Heart attack

Monday, July 11, 2011

Handle With Care- or perhaps not

The other afternoon I went to the Academy to fetch Carol. As usual, I waited in the reception area and sat on one of the benches. There were many people coming and going, parents come to collect their children, other children leaving (they're not supposed to go out through the front door or through the gate through which cars drive into the campus, for health and safety reasons, but the children still do. Well, it's their fault if they get knocked down and hurt.)  and teachers going home. As I sat and waited, a young man who works there, (a sort of porter/janitor or something, carrying around boxes and putting stuff away when it has been delivered.) was putting a pile of boxes into a trolley, which is one of those all-purpose trolleys used to cart around bags of rubbish, and heavy items. Anyway, there he was, more or less throwing these boxes into this trolley. I imagined at the time that perhaps they contained printer paper or something, and that they must have weighed a fair amount, and, indeed, it wouldn't matter how much dropping or throwing about they received, as the contents wouldn't be damaged in any way.  He was making a great deal of noise about it, as the boxes banged on top of one another in the trolley. He then pushed the trolley away, up the ramp, and around to the entrance to the science department where Carol is based. He came back several times, having, I presume, emptied the trolley (and making as much noise unloading it as loading it, no doubt.) I mentioned this all to Carol, and she was also surprised at the amount of noise he was making about doing the job. She then told me that he was Polish, or at least from one of the former Russian states. Also, that he didn't speak much English, or perhaps one or two words, and his reading of English was even more basic, to say the least. Not that I would hold that against him. If people are prepared to move here and then get a job, I really admire them. It's when they come to this country and expect to take advantage of our welfare system and take all they can from the Benefit system, that's when I object.

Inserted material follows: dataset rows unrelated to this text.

(* ===== verification/Tokens.v ===== *)
(** * Tokens: bootstrap tokens

    [pkg/providers/common/types/token.go], the token a node registers with and
    the endpoint it registers at; [pkg/controllers/bootstrap/token_controller.go],
    which lets the nodes register and removes the tokens that expired.  The two
    meet in the Secrets of kube-system: the theorems say that what one hands out
    the other does not take away, and that what one creates the other removes. *)
From stdpp Require Import prelude list strings gmap vector.
From Stdlib Require Import Ascii.
From S2P Require Import Prelude GoLib GoRegexp Errors NodeClass ProviderIDs Prog Kube IksAllocation ControllerApi.
From S2P Require Bootstrap IksExample.
Import Strings.

Open Scope string_scope.
Open Scope nat_scope.
Local Open Scope prog_scope.

(** A Secret of kube-system; [StringData], which is only written, becomes part of
    the data. *)
Record Secret := {
  sec_Name : string;
  sec_Labels : gmap string string;
  sec_Type : string;
  sec_Data : gmap string string;
  StringData : gmap string string;
}.

Record Subject := {
  sub_Kind : string;
  sub_Name : string;
  sub_APIGroup : string;
}.
Record ClusterRoleBinding := {
  crb_Name : string;
  Subjects : list Subject;
  RoleRef : Subject;
}.
(* ===== verification/Credentials.v ===== *)
(** * Credentials: API keys, IAM tokens and the account they belong to

    [pkg/cloudprovider/ibm/credentials.go]: the store that keeps the API keys
    encrypted for a time, and the providers it takes them from ([Keys]); [iam.go],
    the cached IAM token ([Iam]); [identity.go], the account that the token of a
    VPC credential names ([Identity]); and what [client.go] makes of them
    ([IbmClient]). *)
From stdpp Require Import prelude list strings gmap vector.
From Stdlib Require Import Ascii.
From S2P Require Import Prelude GoLib GoRegexp GoBase64 Errors NodeClass ProviderIDs Prog Kube.
Import Strings.

Open Scope string_scope.
Open Scope nat_scope.
Local Open Scope prog_scope.

(** What is not base64; the position of the fault is left out of the text. *)
Definition corrupt_input : GoErrors.error := GoErrors.New "illegal base64 data".
Definition decode_base64 (enc : Base64.encoding) (s : string) : result GoErrors.error string :=
  match Base64.DecodeString enc s with Some t => Ok t | None => Err corrupt_input end.

Module Keys.

Record Credentials := {
  VPCAPIKey : string;
  IBMAPIKey : string;
  cred_Region : string;
}.
(** [addIssueClient(issue)] *)
Definition addIssueClient (issue : NewIssue) : M JsString :=
  if blank (n_title issue) then throw (Error "Título obrigatório")
  else if blank (n_description issue) then throw (Error "Descrição obrigatória")
  else if blank (n_address issue) then throw (Error "Endereço obrigatório")
  else if falsy (n_reporterId issue) then throw (Error "ID do relator é obrigatório")
  else if invalidLocation (n_location issue) then throw (Error "Localização inválida")
  else
    match n_title issue, n_description issue, n_address issue,
          n_reporterId issue, coordinates (n_location issue) with
    | Some title, Some description, Some address, Some reporterId, Some (la, lo) =>
        image <- lift (placeholderImage title) ;;
        point <- lift (newGeoPoint la lo) ;;
        newId <- addDoc (payloadOf issue title description address reporterId
                                   image point) ;;
        (updateDoc {| coll := Users; docId := reporterId |}
                   (IncrementIssuesReported 1) ;;;
         ret newId)
    | _, _, _, _, _ =>
        (* not reached: the five checks have passed *)
        throw (TypeError "undefined")
    end.

(** [query(collection(db, 'issues'), orderBy('reportedAt', 'desc'))]:
    ordering by a field leaves out the documents that lack it. *)
Definition hasReportedAt (d : JsString * IssueData) : bool :=
  match d_reportedAt (snd d) with
  | Some _ => true
  | None => false
  end.

(** Timestamps are ordered by their seconds, then by their nanoseconds. *)
Definition notBefore (a b : Timestamp) : Prop :=
  seconds b < seconds a \/ (seconds b = seconds a /\ nanoseconds b <= nanoseconds a).

Definition reportedAtDesc (a b : JsString * IssueData) : Prop :=
  match d_reportedAt (snd a), d_reportedAt (snd b) with
  | Some ta, Some tb => notBefore ta tb
  | _, _ => False
  end.

Global Instance reportedAtDesc_dec : RelDecision reportedAtDesc.
Proof.
  intros a b. unfold reportedAtDesc, notBefore.
  destruct (d_reportedAt (snd a)), (d_reportedAt (snd b)); apply _.
Defined.

(** [docs] is the [querySnapshot.docs] that [onSnapshot] hands to the
    listener when the store is [w]: the documents of the collection that
    the query keeps, each once, the latest report first.  How the server
    arranges documents of the same [reportedAt] is left open. *)
Definition querySnapshot (w : World) (docs : list (JsString * IssueData)) : Prop :=
  docs ≡ₚ List.filter hasReportedAt (map_to_list (issuesCol w)) /\
  StronglySorted reportedAtDesc docs.
(** C8, amended — When the video source yields a path and the video there
    passes validation, [upload_video] performs a single gather over the
    coroutines it made: one for YouTube when "youtube" is among the
    platforms, then one for Instagram when "instagram" is, so two at most
    and exactly these two for the default platforms; each is started once,
    and the results are those of the gathered coroutines, one each, in
    order. *)
Theorem gather_fan_out
    (self : VideoUploader.VideoUploader) (x : VideoUploader.Externals)
    (video_source : VideoUploader.VideoSource) (title description privacy : string)
    (tags : option (list string)) (instagram_caption schedule_time : option string)
    (platforms : option (list string)) (w w1 : VideoUploader.World)
    (video_path : string) (temp_file_path : option string) :
  VideoUploader.handle_source x video_source w
    = ((Returned video_path, temp_file_path), w1) ->
  VideoValidator.is_valid
    (VideoValidator.validate_video (VideoUploader.validator self)
       (VideoUploader.files w1) video_path) = true ->
  let ps := default ["youtube"; "instagram"] platforms in
  exists rs w' before after,
    VideoUploader.upload_video self x video_source title description tags privacy
      instagram_caption schedule_time platforms w = (Returned rs, w')
    /\ VideoUploader.trace w'
       = (VideoUploader.trace w ++ before
          ++ VideoUploader.Gathered (List.length (Spec.started ps))
             :: map VideoUploader.UploadStarted (Spec.started ps)
          ++ after)%list
    /\ forallb (fun ev => negb (Spec.is_upload_event ev)) before = true
    /\ forallb (fun ev => negb (Spec.is_upload_event ev)) after = true
    /\ map VideoUploader.platform rs = Spec.started ps
    /\ (List.length (Spec.started ps) <= 2)%nat
    /\ match platforms with
       | None => Spec.started ps = ["youtube"; "instagram"]
       | Some l =>
           forall p, In p (Spec.started ps)
                     <-> In p l /\ (p = "youtube" \/ p = "instagram")
       end.
Proof.
  intros Hs Hv ps.
  destruct (upload_video_run self x title description privacy tags instagram_caption
              schedule_time video_source platforms w video_path
              temp_file_path w1 Hs) as (w' & removed & Hrun & Htrace & Hrm & Hout).
  fold ps in Hrun, Htrace. rewrite Hv in Hrun, Htrace.
  exists (Spec.upload_results self x video_path title description tags privacy
            instagram_caption schedule_time ps), w'.
  assert (exists source_events,
             VideoUploader.trace w1 = (VideoUploader.trace w ++ source_events)%list
             /\ forallb (fun ev => negb (Spec.is_upload_event ev)) source_events = true)
    as (source_events & Hw1 & Hse).
  { destruct (handle_source_returned _ _ _ _ _ _ Hs)
      as [(path & -> & -> & -> & ->)|(data & stem & -> & Ht & -> & -> & ->)].
    - exists []. by rewrite app_nil_r.
    - by eexists [_; _]. }
  exists (source_events ++ [VideoUploader.Validated video_path])%list, removed.
  split; [exact Hrun|]. split; [|split; [|split; [|split; [|split]]]].
  - rewrite Htrace, Hw1. unfold Spec.upload_events. by rewrite <- !app_assoc.
  - rewrite forallb_app, Hse. reflexivity.
  - destruct Hrm as [(-> & _)|(name & _ & -> & _)]; reflexivity.
  - unfold Spec.upload_results, Spec.started, Spec.youtube_result, Spec.instagram_result.
    destruct (PyStr.mem "youtube" ps), (PyStr.mem "instagram" ps); cbn [map app];
      repeat match goal with
             | |- context [match ?o with Returned _ => _ | Raised _ => _ end] =>
                 destruct o
             end; reflexivity.
  - unfold Spec.started.
    destruct (PyStr.mem "youtube" ps), (PyStr.mem "instagram" ps); simpl; lia.
  - destruct platforms as [l|]; [|reflexivity]. apply started_spec.
Qed.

 Anyway, to return to the young man and his portering skills. Carol told me that these boxes were clearly marked 'Fragile.' So goodness knows what condition the contents of the boxes were in after all the banging and crashing given to them. She only hoped that the boxes didn't contain glass, bottles of chemicals for the science department, otherwise there would  be leaking bottles and broken glass to contend with. It was the fact that he could barely read English, or perhaps not at all that made me rather anxious. Had nobody thought to at least teach him some basic words of English, particularly 'Fragile' and 'Handle With Care' before they employed him?